***** Records *****
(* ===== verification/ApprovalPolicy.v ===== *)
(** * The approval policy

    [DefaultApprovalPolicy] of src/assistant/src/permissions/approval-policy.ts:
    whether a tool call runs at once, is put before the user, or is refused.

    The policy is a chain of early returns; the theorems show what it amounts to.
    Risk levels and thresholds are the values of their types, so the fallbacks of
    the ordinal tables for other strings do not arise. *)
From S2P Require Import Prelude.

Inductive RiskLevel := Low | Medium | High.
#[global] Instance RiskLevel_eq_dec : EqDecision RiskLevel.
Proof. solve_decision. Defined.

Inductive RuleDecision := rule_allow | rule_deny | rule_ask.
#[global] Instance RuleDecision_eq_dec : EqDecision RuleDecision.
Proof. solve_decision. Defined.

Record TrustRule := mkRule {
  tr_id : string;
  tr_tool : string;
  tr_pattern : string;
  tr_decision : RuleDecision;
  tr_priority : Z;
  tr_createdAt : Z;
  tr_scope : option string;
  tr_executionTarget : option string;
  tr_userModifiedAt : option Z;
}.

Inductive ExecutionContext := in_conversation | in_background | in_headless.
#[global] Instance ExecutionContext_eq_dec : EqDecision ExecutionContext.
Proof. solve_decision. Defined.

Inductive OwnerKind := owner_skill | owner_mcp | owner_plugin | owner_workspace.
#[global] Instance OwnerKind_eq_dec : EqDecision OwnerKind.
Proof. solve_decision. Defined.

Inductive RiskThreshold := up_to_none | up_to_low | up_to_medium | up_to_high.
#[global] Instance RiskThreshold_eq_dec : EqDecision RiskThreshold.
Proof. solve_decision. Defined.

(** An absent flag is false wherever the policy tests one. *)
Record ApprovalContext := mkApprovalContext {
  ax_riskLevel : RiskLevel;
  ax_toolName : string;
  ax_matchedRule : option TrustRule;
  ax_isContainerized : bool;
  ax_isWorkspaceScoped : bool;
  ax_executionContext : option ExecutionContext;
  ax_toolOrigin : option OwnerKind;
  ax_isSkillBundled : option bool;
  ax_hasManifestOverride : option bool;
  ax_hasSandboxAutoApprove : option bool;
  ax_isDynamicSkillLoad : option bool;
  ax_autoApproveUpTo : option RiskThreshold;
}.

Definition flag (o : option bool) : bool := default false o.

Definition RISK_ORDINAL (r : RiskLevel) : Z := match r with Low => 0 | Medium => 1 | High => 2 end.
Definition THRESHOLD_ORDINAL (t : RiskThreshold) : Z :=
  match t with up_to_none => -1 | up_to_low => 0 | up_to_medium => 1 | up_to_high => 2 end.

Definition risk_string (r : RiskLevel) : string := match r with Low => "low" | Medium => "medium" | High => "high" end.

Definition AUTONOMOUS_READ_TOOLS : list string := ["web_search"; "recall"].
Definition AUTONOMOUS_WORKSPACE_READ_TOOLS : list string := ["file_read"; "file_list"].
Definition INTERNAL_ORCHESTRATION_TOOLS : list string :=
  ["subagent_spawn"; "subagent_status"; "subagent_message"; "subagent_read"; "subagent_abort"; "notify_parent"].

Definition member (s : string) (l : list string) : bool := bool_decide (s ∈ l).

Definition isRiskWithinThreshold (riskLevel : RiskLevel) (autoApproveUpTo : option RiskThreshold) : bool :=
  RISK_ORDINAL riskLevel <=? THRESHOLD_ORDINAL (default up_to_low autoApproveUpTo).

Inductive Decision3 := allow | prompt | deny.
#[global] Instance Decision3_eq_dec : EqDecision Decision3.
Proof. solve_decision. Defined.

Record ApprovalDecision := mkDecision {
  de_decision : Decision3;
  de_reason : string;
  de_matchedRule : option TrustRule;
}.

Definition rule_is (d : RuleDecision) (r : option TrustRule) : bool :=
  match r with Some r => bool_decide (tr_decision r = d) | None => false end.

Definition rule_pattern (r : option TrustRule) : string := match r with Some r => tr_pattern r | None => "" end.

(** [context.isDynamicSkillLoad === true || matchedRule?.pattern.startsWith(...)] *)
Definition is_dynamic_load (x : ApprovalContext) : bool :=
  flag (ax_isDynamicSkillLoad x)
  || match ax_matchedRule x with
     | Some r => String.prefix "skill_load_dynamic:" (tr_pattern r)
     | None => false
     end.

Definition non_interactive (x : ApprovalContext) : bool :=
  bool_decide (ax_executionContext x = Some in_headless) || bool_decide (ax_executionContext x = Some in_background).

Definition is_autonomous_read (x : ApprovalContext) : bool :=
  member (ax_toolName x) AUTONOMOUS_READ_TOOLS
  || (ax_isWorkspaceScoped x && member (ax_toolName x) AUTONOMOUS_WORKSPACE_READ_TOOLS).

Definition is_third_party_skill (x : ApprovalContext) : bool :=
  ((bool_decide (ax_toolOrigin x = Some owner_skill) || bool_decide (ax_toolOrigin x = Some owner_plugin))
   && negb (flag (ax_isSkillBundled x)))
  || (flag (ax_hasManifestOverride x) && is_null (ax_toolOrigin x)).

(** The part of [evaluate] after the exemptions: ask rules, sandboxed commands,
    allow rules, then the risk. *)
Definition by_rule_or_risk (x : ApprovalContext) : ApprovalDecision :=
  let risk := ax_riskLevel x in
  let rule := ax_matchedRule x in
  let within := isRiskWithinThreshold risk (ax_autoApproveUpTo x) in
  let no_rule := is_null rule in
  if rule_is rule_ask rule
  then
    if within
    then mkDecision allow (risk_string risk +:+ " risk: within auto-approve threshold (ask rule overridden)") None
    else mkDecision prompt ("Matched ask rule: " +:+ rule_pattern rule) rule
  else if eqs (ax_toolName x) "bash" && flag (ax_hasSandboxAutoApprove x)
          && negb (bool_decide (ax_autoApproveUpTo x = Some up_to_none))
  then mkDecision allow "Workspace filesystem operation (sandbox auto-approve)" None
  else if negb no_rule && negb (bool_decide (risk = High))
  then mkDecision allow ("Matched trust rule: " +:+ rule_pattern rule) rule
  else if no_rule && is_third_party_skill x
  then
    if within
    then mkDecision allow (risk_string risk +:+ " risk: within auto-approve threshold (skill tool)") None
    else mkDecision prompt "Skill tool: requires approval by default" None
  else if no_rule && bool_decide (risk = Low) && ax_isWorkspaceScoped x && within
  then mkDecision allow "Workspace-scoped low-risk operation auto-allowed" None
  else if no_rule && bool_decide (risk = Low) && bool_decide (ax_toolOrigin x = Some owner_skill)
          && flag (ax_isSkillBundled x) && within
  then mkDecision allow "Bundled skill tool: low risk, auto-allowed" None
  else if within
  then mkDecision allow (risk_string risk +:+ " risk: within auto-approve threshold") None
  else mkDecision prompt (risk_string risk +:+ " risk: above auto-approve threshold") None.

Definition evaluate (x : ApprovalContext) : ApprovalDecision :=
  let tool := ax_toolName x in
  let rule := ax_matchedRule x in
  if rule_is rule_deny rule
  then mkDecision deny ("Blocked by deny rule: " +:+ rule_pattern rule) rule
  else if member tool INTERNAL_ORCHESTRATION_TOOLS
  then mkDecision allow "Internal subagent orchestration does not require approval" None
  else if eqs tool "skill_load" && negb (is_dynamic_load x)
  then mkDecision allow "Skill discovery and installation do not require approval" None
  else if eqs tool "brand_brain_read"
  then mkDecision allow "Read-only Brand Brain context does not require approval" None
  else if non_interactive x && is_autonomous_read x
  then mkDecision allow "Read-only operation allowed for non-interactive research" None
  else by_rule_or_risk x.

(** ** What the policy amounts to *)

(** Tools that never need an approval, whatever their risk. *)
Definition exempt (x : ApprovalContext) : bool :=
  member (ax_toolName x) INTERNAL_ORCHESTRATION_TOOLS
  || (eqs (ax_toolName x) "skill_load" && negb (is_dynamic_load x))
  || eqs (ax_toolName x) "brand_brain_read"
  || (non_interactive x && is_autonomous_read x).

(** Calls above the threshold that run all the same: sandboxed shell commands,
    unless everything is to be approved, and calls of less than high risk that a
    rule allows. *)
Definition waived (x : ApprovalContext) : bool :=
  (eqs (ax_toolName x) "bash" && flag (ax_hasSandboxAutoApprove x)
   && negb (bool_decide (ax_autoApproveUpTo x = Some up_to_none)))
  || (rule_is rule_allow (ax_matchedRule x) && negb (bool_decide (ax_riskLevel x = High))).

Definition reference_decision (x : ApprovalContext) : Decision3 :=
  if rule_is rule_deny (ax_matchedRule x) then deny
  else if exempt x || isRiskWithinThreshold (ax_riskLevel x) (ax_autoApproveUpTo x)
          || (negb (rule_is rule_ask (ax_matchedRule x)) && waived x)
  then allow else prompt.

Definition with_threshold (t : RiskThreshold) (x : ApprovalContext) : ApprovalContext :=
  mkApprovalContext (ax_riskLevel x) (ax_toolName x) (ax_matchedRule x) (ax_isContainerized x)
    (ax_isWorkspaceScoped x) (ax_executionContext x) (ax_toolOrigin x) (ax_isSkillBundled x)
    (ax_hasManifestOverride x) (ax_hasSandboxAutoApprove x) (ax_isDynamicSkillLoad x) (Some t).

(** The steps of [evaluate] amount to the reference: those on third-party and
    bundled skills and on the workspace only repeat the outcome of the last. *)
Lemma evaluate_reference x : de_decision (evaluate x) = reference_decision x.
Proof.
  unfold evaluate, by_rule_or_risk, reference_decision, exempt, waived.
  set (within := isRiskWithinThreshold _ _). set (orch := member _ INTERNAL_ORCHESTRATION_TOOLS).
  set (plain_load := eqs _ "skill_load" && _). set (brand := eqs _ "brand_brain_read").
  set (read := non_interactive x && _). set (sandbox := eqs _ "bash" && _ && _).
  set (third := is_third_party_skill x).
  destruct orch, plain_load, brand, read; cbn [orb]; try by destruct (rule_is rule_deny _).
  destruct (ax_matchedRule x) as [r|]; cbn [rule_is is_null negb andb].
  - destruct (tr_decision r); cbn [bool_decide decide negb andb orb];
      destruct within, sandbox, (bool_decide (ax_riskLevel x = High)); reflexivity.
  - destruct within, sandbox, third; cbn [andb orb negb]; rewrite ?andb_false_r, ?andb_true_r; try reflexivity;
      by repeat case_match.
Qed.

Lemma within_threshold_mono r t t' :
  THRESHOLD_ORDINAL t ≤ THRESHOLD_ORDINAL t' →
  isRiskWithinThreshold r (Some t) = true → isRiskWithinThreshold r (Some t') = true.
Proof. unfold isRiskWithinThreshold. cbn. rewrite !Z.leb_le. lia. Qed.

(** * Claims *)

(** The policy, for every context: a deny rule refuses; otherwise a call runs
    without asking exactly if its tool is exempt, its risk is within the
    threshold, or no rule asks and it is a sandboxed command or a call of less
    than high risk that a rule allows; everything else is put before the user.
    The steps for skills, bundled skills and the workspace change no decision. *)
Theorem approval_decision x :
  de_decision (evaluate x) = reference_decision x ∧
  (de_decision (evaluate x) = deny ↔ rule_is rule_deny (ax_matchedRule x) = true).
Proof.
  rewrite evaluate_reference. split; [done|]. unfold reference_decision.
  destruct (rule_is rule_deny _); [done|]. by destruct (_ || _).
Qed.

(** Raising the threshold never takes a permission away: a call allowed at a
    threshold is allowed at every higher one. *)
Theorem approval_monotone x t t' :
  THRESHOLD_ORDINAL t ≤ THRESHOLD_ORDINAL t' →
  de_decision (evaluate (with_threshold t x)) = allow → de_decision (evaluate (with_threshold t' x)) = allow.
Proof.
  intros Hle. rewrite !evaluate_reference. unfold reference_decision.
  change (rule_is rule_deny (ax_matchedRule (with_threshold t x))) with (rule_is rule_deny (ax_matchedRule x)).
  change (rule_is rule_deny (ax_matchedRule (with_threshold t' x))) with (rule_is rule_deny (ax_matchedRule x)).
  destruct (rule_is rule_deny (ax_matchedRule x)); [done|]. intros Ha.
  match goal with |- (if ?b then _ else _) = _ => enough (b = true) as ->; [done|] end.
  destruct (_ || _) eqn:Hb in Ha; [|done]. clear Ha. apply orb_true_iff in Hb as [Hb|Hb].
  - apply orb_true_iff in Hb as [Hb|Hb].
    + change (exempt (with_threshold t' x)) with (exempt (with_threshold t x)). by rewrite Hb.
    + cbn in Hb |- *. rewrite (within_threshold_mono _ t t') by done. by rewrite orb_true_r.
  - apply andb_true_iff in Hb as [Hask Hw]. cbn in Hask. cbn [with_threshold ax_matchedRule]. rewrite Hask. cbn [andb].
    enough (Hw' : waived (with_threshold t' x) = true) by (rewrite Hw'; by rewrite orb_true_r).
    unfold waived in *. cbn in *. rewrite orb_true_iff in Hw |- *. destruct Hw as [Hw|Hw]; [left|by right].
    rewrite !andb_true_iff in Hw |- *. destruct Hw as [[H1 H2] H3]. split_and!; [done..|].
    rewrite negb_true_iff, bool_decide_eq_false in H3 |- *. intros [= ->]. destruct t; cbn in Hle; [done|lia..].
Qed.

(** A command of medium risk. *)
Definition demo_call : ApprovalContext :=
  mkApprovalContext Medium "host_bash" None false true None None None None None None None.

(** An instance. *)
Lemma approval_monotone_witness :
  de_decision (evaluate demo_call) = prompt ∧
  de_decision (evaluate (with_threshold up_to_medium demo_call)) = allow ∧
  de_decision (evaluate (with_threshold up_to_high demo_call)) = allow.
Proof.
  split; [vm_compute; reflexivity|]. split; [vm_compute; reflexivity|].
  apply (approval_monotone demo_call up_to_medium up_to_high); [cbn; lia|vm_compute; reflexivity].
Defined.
*****
Instructions for the task: The answer must consist of every line from the entries above that contains "skills".

Problem solution:
    bundled skills and on the workspace only repeat the outcome of the last. *)
    The steps for skills, bundled skills and the workspace change no decision. *)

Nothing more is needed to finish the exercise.